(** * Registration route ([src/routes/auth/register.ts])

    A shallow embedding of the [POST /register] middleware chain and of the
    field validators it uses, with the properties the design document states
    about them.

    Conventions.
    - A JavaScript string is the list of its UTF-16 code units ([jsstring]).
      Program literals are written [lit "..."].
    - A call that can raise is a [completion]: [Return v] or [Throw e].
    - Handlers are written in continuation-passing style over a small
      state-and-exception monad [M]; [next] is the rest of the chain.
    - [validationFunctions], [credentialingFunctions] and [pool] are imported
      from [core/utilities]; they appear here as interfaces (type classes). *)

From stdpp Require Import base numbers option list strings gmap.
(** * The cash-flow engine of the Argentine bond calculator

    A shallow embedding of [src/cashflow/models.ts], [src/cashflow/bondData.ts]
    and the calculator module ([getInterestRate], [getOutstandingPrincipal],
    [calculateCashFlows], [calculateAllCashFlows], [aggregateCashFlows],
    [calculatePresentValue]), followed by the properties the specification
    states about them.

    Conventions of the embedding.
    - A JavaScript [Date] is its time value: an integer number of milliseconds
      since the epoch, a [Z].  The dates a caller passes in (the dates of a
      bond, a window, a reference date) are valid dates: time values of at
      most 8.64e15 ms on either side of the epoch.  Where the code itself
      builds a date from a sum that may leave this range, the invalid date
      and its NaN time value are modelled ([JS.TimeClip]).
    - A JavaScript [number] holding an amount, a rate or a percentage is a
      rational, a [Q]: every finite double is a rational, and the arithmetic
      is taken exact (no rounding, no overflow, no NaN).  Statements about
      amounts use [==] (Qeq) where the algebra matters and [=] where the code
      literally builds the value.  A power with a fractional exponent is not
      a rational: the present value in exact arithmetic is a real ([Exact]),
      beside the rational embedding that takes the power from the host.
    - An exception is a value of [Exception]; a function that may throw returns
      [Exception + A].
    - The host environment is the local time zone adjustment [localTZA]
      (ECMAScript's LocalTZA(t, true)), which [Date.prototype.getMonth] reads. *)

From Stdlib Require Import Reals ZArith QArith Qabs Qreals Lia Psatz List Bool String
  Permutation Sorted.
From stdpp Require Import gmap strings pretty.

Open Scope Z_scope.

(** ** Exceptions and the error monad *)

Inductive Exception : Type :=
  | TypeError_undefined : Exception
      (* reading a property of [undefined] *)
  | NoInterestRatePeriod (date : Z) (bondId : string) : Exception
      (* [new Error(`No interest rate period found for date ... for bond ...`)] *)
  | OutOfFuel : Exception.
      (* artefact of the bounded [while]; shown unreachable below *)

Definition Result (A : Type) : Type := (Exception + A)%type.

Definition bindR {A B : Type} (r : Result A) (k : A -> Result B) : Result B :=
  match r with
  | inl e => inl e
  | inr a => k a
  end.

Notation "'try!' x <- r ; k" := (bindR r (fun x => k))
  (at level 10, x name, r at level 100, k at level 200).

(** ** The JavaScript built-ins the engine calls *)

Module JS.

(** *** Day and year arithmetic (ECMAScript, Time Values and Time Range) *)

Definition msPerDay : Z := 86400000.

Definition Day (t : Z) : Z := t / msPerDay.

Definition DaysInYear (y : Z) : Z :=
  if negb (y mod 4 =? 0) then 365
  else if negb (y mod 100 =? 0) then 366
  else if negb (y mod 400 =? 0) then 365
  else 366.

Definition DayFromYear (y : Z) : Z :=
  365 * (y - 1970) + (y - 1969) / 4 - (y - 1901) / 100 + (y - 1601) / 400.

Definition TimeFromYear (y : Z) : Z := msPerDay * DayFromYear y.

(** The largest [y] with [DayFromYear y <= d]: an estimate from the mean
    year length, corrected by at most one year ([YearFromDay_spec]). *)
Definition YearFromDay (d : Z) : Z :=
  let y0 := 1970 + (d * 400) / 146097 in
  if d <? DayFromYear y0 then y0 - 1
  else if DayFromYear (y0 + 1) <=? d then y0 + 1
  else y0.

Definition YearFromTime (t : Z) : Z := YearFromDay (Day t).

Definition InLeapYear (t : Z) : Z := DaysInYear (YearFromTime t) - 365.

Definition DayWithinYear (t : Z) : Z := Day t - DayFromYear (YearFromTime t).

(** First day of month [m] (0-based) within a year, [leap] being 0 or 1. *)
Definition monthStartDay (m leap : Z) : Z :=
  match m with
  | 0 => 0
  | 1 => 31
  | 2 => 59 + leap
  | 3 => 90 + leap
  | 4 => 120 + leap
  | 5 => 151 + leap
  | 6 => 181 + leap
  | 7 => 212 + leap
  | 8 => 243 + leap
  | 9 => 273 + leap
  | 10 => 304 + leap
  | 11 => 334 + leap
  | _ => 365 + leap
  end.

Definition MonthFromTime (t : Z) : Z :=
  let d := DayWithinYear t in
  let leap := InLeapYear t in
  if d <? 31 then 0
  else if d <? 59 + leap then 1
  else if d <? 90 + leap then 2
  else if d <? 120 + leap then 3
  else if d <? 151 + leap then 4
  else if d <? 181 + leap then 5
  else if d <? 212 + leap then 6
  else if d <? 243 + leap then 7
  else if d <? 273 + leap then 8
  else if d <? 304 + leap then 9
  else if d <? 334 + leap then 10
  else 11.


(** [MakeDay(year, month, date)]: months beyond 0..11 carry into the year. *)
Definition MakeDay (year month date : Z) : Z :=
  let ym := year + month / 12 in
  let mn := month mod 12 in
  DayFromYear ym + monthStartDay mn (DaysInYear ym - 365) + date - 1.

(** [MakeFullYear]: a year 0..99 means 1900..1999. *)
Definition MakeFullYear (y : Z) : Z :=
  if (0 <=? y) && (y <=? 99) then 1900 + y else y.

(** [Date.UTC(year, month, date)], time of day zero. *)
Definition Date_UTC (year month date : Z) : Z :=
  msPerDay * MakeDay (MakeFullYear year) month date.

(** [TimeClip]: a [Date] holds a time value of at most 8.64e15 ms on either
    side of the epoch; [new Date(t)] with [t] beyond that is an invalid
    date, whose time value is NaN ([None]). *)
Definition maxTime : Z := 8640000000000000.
==============================
Task statement:
Would you copy out exactly the lines above that start at the one containing "[Exception + A]." and end at the one containing "Definition YearFromTime (t", inclusive?

Solution to this problem:
      [Exception + A].
    - The host environment is the local time zone adjustment [localTZA]
      (ECMAScript's LocalTZA(t, true)), which [Date.prototype.getMonth] reads. *)

From Stdlib Require Import Reals ZArith QArith Qabs Qreals Lia Psatz List Bool String
  Permutation Sorted.
From stdpp Require Import gmap strings pretty.

Open Scope Z_scope.

(** ** Exceptions and the error monad *)

Inductive Exception : Type :=
  | TypeError_undefined : Exception
      (* reading a property of [undefined] *)
  | NoInterestRatePeriod (date : Z) (bondId : string) : Exception
      (* [new Error(`No interest rate period found for date ... for bond ...`)] *)
  | OutOfFuel : Exception.
      (* artefact of the bounded [while]; shown unreachable below *)

Definition Result (A : Type) : Type := (Exception + A)%type.

Definition bindR {A B : Type} (r : Result A) (k : A -> Result B) : Result B :=
  match r with
  | inl e => inl e
  | inr a => k a
  end.

Notation "'try!' x <- r ; k" := (bindR r (fun x => k))
  (at level 10, x name, r at level 100, k at level 200).

(** ** The JavaScript built-ins the engine calls *)

Module JS.

(** *** Day and year arithmetic (ECMAScript, Time Values and Time Range) *)

Definition msPerDay : Z := 86400000.

Definition Day (t : Z) : Z := t / msPerDay.

Definition DaysInYear (y : Z) : Z :=
  if negb (y mod 4 =? 0) then 365
  else if negb (y mod 100 =? 0) then 366
  else if negb (y mod 400 =? 0) then 365
  else 366.

Definition DayFromYear (y : Z) : Z :=
  365 * (y - 1970) + (y - 1969) / 4 - (y - 1901) / 100 + (y - 1601) / 400.

Definition TimeFromYear (y : Z) : Z := msPerDay * DayFromYear y.

(** The largest [y] with [DayFromYear y <= d]: an estimate from the mean
    year length, corrected by at most one year ([YearFromDay_spec]). *)
Definition YearFromDay (d : Z) : Z :=
  let y0 := 1970 + (d * 400) / 146097 in
  if d <? DayFromYear y0 then y0 - 1
  else if DayFromYear (y0 + 1) <=? d then y0 + 1
  else y0.

Definition YearFromTime (t : Z) : Z := YearFromDay (Day t).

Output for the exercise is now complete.